I’m thrilled to be able to chat today with Noel Duffy, novelist, poet and screenwriter. I had the pleasure of  meeting him recently when I was in Dublin over Easter. It’s always a bit scary to meet a fellow writer, especially when you admire their work as much as I have come to admire Noel’s. But I’m happy to say he’s all that a talented, professional and fun contemporary writer should be. And now he has a new poetry collection published by Ward Wood called In The Library of Lost Objects.

Noel Duffy was born in Dublin in 1971, which puts him just a few minutes younger than I am (ahem). He’ll divulge more about his background in our discussion below, but professionally so far he has co-edited, with Theo Dorgan, Watching the River Flow: A Century in Irish Poetry (Poetry Ireland/Poetry Society,1999) and has also published a collection of two novellas, The Return Journey & Our Friends Electric (Ward Wood, 2011).  Noel has also discovered the joys of blogging. You can follow him here.

Noel and I share a tendency towards the cross-genre, if you know what I mean, and so I was eager to hear his thoughts on the whys and hows of writing in as many genres as he does. He has also done an MFA in Creative Writing, and I was eager to hear his thoughts about that, too. He’s also a fellow science nerd, so our chat got a bit long, but stick with it. You won’t be sorry:

Sue:  Some writers concentrate on one genre, others like you and me, write across several. Although you are just now launching your first full length poetry collection, you have already published two (wonderful) novellas with Ward Wood. So I’m wondering, did fiction come before poetry or did you always write both at the same time?

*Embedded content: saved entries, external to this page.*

Lemma neg_on_curve_witness :
  is_on_curve G1 b = true /\ is_on_curve (neg G1) b = true.
Proof.
  split; [vm_compute; reflexivity |].
  apply (neg_on_curve G1 b). vm_compute. reflexivity.
Defined.

Lemma FQ_neg_differs (y : FQ) :
  BigZ.to_Z (n y) <> 0%Z -> FQ_eq (FQ_neg y) y = false /\ FQ_eq y (FQ_neg y) = false.
Proof.
  intros Hy. rewrite !FQ_eq_spec, n_FQ_neg.
  pose proof field_modulus_gt_1 as HP. pose proof field_modulus_odd as Hodd.
  pose proof (Z.mod_pos_bound (- BigZ.to_Z (n y)) (BigZ.to_Z field_elements.field_modulus) ltac:(lia)) as Hb.
  pose proof (Z.div_mod (- BigZ.to_Z (n y)) (BigZ.to_Z field_elements.field_modulus) ltac:(lia)) as Hd.
  pose proof (Z.div_mod (BigZ.to_Z field_elements.field_modulus) 2 ltac:(lia)) as Hd2.
  assert (Hne : ((- BigZ.to_Z (n y)) mod (BigZ.to_Z field_elements.field_modulus) <> BigZ.to_Z (n y))%Z).
  { intros Heq. rewrite Heq in Hd, Hb.
    assert (Hq : ((- BigZ.to_Z (n y)) / (BigZ.to_Z field_elements.field_modulus) = -1)%Z) by nia.
    rewrite Hq in Hd. lia. }
  split; apply Z.eqb_neq; [exact Hne | intros Heq; apply Hne; symmetry; exact Heq].
Qed.

(** X10: a G1 point and its negation add up to the point at infinity,
    in either order, as soon as its y coordinate is not zero. *)
Theorem add_neg_is_infinity (x y : FQ) :
  BigZ.to_Z (n y) <> 0%Z ->
  add (Some (x, y)) (neg (Some (x, y))) = Ok None /\
  add (neg (Some (x, y))) (Some (x, y)) = Ok None.
Proof.
  intros Hy. destruct (FQ_neg_differs y Hy) as [H1 H2].
  unfold neg, add. fq_ops.
  rewrite FQ_eq_refl, H1, H2. cbn [andb]. split; reflexivity.
Qed.

Lemma add_neg_is_infinity_witness :
  BigZ.to_Z (n (FQ_of 2)) <> 0%Z /\
  add (Some (FQ_of 1, FQ_of 2)) (neg (Some (FQ_of 1, FQ_of 2))) = Ok None /\
  add (neg (Some (FQ_of 1, FQ_of 2))) (Some (FQ_of 1, FQ_of 2)) = Ok None.
Proof.
  split; [vm_compute; discriminate |].
  apply (add_neg_is_infinity (FQ_of 1) (FQ_of 2)). vm_compute. discriminate.
Defined.

(** ** Multiples of the point at infinity *)

(** X13: the multiples of the point at infinity by a scalar
    0 <= n < 2**256, for which the recursion is at most 256 calls deep,
    are the point at infinity, in both groups. *)
Theorem multiply_infinity {F : Type} `{Field F} (k : int) :
  0 <= k -> k < 2 ^ 256 -> multiply (None : Point2D F) k = Ok None.
Proof.
  unfold BigZ.le, multiply. change (BigZ.to_Z 0) with 0%Z.
  destruct (BigZ.to_Z k) as [| p | p]; intros Hk _.
  - reflexivity.
  - apply multiply_pos_inf.
  - lia.
Qed.

Lemma multiply_infinity_witness :
  0 <= curve_order /\ curve_order < 2 ^ 256 /\
  multiply (None : Point2D FQ) curve_order = Ok None.
Proof.
  split; [vm_compute; discriminate |]. split; [vm_compute; reflexivity |].
  apply (multiply_infinity curve_order).
  - vm_compute. discriminate.
  - vm_compute. reflexivity.
Defined.

(** ** Printing *)

(** X15: for all integers a and c, FQ2([a, c]) is a * 1 + c * u, and it
    prints as the pair (a mod p, c mod p): the coefficient of 1 comes
    first, the coefficient of the root u second. *)
Theorem FQ2_prints_real_first (a c : int) :
  f_eq (complex a c) (FQ2_of [a; c]) = true /\
  repr (FQ2_of [a; c])
  = repr_tuple [repr (a mod field_elements.field_modulus);
                repr (c mod field_elements.field_modulus)].
Proof.
  split; [| reflexivity].
  unfold complex, FQ2_one, FQ2_u, FQ2_of, FQP_of.
  cbn [f_eq f_add f_rmul FQ2_Field FQP_eq FQP_add FQP_rmul coeffs map
       combine forallb].
  rewrite !FQ_eq_spec, !n_FQ_add, !n_FQ_rmul, !n_FQ_of.
  change (BigZ.to_Z 1) with 1%Z. change (BigZ.to_Z 0) with 0%Z.
  pose proof field_modulus_gt_1 as HP.
  rewrite Z.mod_1_l, Z.mod_0_l, !Z.mul_0_l, !Z.mul_1_l by lia.
  rewrite Z.mod_0_l, Z.add_0_r, Z.add_0_l, !Z.mod_mod by lia.
  rewrite !Z.eqb_refl. reflexivity.
Qed.

(** ** Powers and the assertion of [add] *)

Lemma FQ_pow_pos_spec (e : positive) :
  forall a : FQ,
    BigZ.to_Z (n (FQ_pow_pos a e)) = ((BigZ.to_Z (n a) ^ Z.pos e) mod (BigZ.to_Z field_elements.field_modulus))%Z.
Proof.
  pose proof field_modulus_gt_1 as HP.
  induction e as [e IH | e IH |]; intros a; cbn [FQ_pow_pos].
  - rewrite n_FQ_mul, IH, n_FQ_mul, Z.mod_pow_l, Zmult_mod_idemp_l.
    rewrite Pos2Z.inj_xI, Z.pow_add_r, Z.pow_1_r, Z.pow_mul_r, Z.pow_2_r by lia.
    reflexivity.
  - rewrite IH, n_FQ_mul, Z.mod_pow_l.
    rewrite Pos2Z.inj_xO, Z.pow_mul_r, Z.pow_2_r by lia. reflexivity.
  - rewrite n_FQ_of, Z.pow_1_r. reflexivity.
Qed.

Lemma FQ_pow_value (a : FQ) (e : N) :
  BigZ.to_Z (n (FQ_pow a e)) = ((BigZ.to_Z (n a) ^ Z.of_N e) mod (BigZ.to_Z field_elements.field_modulus))%Z.
Proof.
  destruct e as [| e]; cbn [FQ_pow Z.of_N].
  - rewrite n_FQ_of, Z.pow_0_r. reflexivity.
  - apply FQ_pow_pos_spec.
Qed.

(** X16: [self ** e] on FQ is the e-th power modulo field_modulus, for
    every exponent 0 <= e < 2**256, for which the recursion is at most
    256 calls deep. *)
Theorem FQ_pow_spec (a : FQ) (e : N) :
  (e < 2 ^ 256)%N ->
  BigZ.to_Z (n (FQ_pow a e)) = ((BigZ.to_Z (n a) ^ Z.of_N e) mod (BigZ.to_Z field_elements.field_modulus))%Z.
Proof. intros _. exact (FQ_pow_value a e). Qed.

Lemma FQ_pow_spec_witness :
  (3 < 2 ^ 256)%N /\
  BigZ.to_Z (n (FQ_pow (FQ_of 5) 3))
  = ((BigZ.to_Z (n (FQ_of 5%bigZ)) ^ Z.of_N 3) mod (BigZ.to_Z field_elements.field_modulus))%Z.
Proof.
  split; [vm_compute; reflexivity |].
  apply (FQ_pow_spec (FQ_of 5) 3). vm_compute. reflexivity.
Defined.

(** Congruent numbers differ by a multiple of the modulus. *)
Lemma congruent_shift (u v w m : Z) :
  (0 < m)%Z -> (u mod m = v mod m)%Z -> ((w + u) mod m = (w + v) mod m)%Z.
Proof.
  intros Hm Huv.
  rewrite <- (Zplus_mod_idemp_r u), Huv, Zplus_mod_idemp_r. reflexivity.
Qed.

(** X17: when the two x coordinates differ by an element coprime to
    the modulus, [add] passes its assertion and returns a point with
    reduced coordinates. *)
Theorem add_passes_assertion (x1 y1 x2 y2 : FQ) :
  FQ_eq x2 x1 = false ->
  Z.gcd (BigZ.to_Z (n (FQ_sub x2 x1))) (BigZ.to_Z field_elements.field_modulus) = 1%Z ->
  exists r : Point2D FQ,
    add (Some (x1, y1)) (Some (x2, y2)) = Ok r /\ Point_reduced r.
Proof.
  intros Hx Hg. unfold add. fq_ops. rewrite Hx. cbn [andb].
  destruct (FQ_div_mul_aux (FQ_sub y2 y1) (FQ_sub x2 x1) Hg (FQ_sub_reduced _ _))
    as [m [Hm Hmul]].
  rewrite Hm, bind_Ok.
  set (newx := FQ_sub (FQ_sub (FQ_pow m 2) x1) x2).
  assert (Hassert :
    FQ_eq (FQ_sub (FQ_add (FQ_mul (FQ_neg m) newx) (FQ_mul m x1)) y1)
          (FQ_sub (FQ_add (FQ_mul (FQ_neg m) newx) (FQ_mul m x2)) y2) = true).
  { rewrite FQ_eq_spec in Hmul. apply Z.eqb_eq in Hmul.
    rewrite n_FQ_mul, !n_FQ_sub in Hmul.
    rewrite FQ_eq_spec. apply Z.eqb_eq.
    rewrite !n_FQ_sub, !n_FQ_add, !n_FQ_mul.
    pose proof field_modulus_gt_1 as HP.
    rewrite !Zplus_mod_idemp_l, !Zplus_mod_idemp_r, !Zminus_mod_idemp_l.
    rewrite Zmult_mod_idemp_r in Hmul.
    set (A := (BigZ.to_Z (n (FQ_neg m)) * BigZ.to_Z (n newx))%Z).
    replace (A + BigZ.to_Z (n m) * BigZ.to_Z (n x1) - BigZ.to_Z (n y1))%Z
      with ((A + BigZ.to_Z (n m) * BigZ.to_Z (n x2) - BigZ.to_Z (n y2) - BigZ.to_Z (n m) * (BigZ.to_Z (n x2) - BigZ.to_Z (n x1)))
            + (BigZ.to_Z (n y2) - BigZ.to_Z (n y1)))%Z by ring.
    rewrite <- (congruent_shift _ _ _ (BigZ.to_Z field_elements.field_modulus) ltac:(lia) Hmul).
    f_equal. ring. }
  rewrite Hassert. eexists. split; [reflexivity |].
  split; apply FQ_sub_reduced.
Qed.

Lemma add_passes_assertion_witness :
  FQ_eq (FQ_of 1368015179489954701390400359078579693043519447331113978918064868415326638035)
        (FQ_of 1) = false /\
  Z.gcd (BigZ.to_Z (n (FQ_sub
     (FQ_of 1368015179489954701390400359078579693043519447331113978918064868415326638035)
     (FQ_of 1)))) (BigZ.to_Z field_elements.field_modulus) = 1%Z /\
  exists r : Point2D FQ, add G1 P2 = Ok r /\ Point_reduced r.
Proof.
  split; [vm_compute; reflexivity |]. split; [vm_compute; reflexivity |].
  apply (add_passes_assertion (FQ_of 1) (FQ_of 2)); vm_compute; reflexivity.
Defined.

(** ** The curve operations over FQ2 *)

Ltac fq2_ops :=
  cbn [f_add f_sub f_mul f_rmul f_div f_neg f_pow f_eq FQ2_Field].

Lemma FQP_eq_refl (x : FQP) : FQP_eq x x = true.
Proof.
  unfold FQP_eq. induction (coeffs x) as [| c cs IH]; cbn [combine forallb].
  - reflexivity.
  - rewrite FQ_eq_refl, IH. reflexivity.
Qed.

Lemma FQP_neg_neg (x : FQP) :
  FQP_reduced x -> FQP_eq (FQP_neg (FQP_neg x)) x = true.
Proof.
  unfold FQP_reduced, FQP_eq, FQP_neg. cbn [coeffs].
  induction (coeffs x) as [| c cs IH]; intros Hred; cbn [map combine forallb].
  - reflexivity.
  - inversion Hred as [| c' cs' Hc Hcs]; subst.
    rewrite (IH Hcs), andb_true_r, FQ_eq_spec, !n_FQ_neg.
    apply Z.eqb_eq. rewrite Z.mod_opp_mod_opp. apply Z.mod_small. exact Hc.
Qed.

(** X18: [neg] is an involution on G2 points with reduced
    coefficients, up to the library's [==]: negating D2 gives back
    the multiple it was made from. *)
Theorem neg_involutive_G2 (pt : Point2D FQ2) :
  Point2_reduced pt -> eq (neg (neg pt)) pt = true.
Proof.
  intros Hpt. destruct pt as [[x y] |]; [| reflexivity].
  unfold neg, eq. fq2_ops. destruct Hpt as [_ Hy].
  rewrite FQP_eq_refl, (FQP_neg_neg y Hy). reflexivity.
Qed.

Lemma G2_reduced : Point2_reduced G2.
Proof.
  split; unfold FQP_reduced, FQ2_of, FQP_of; cbn [coeffs map];
    repeat constructor; apply FQ_of_reduced.
Qed.

Lemma neg_involutive_G2_witness :
  Point2_reduced G2 /\ eq (neg (neg G2)) G2 = true.
Proof.
  split; [exact G2_reduced |]. apply (neg_involutive_G2 G2). exact G2_reduced.
Defined.

Lemma FQP_neg_differs (y : FQP) :
  Exists (fun c => BigZ.to_Z (n c) <> 0%Z) (coeffs y) ->
  FQP_eq (FQP_neg y) y = false /\ FQP_eq y (FQP_neg y) = false.
Proof.
  unfold FQP_eq, FQP_neg. cbn [coeffs].
  induction (coeffs y) as [| c cs IH]; intros Hex; cbn [map combine forallb].
  - inversion Hex.
  - inversion Hex as [c' cs' Hc | c' cs' Hcs]; subst.
    + destruct (FQ_neg_differs c Hc) as [H1 H2]. rewrite H1, H2.
      split; reflexivity.
    + destruct (IH Hcs) as [H1 H2]. rewrite H1, H2, !andb_false_r.
      split; reflexivity.
Qed.

(** X19: a G2 point and its negation add up to the point at infinity,
    in either order, as soon as its y coordinate is not zero. *)
Theorem add_neg_is_infinity_G2 (x y : FQ2) :
  Exists (fun c => BigZ.to_Z (n c) <> 0%Z) (coeffs y) ->
  add (Some (x, y)) (neg (Some (x, y))) = Ok None /\
  add (neg (Some (x, y))) (Some (x, y)) = Ok None.
Proof.
  intros Hy. destruct (FQP_neg_differs y Hy) as [H1 H2].
  unfold neg, add. fq2_ops.
  rewrite FQP_eq_refl, H1, H2. cbn [andb]. split; reflexivity.
Qed.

Noel: Poetry came first. Most definitely. I studied Experimental Physics and did well, and after graduation I joined a PhD student doing research as part of the Human Genome Project. To be honest, that’s not as special as it sounds as nearly every university department was doing some form of research related to this global project (there was a lot of funding made available at the time). I realised very quickly that the laboratory wasn’t my natural habitat. Like most young people at a loose end, I decided to do teacher training. I also very rapidly realised that wasn’t for me either and the only thing that kept me going was that I had started writing poetry, which I had read through my time in college but not written. This was in 1995. I suppose my progress was quite fast as I published my first poem, ‘Apple’, in the autumn edition of Poetry Ireland Review in the same year. That was a big moment, made bigger by the fact that Seamus Heaney had just won the Nobel Prize and his first published poem after the big event was in the same issue. For a brief period at least, writing poetry seemed a realistic thing to do with your life. Obviously, I continued on writing poetry since that time, though my progress has been painfully slow till the last couple of years, when I’ve learned to be more relaxed about it.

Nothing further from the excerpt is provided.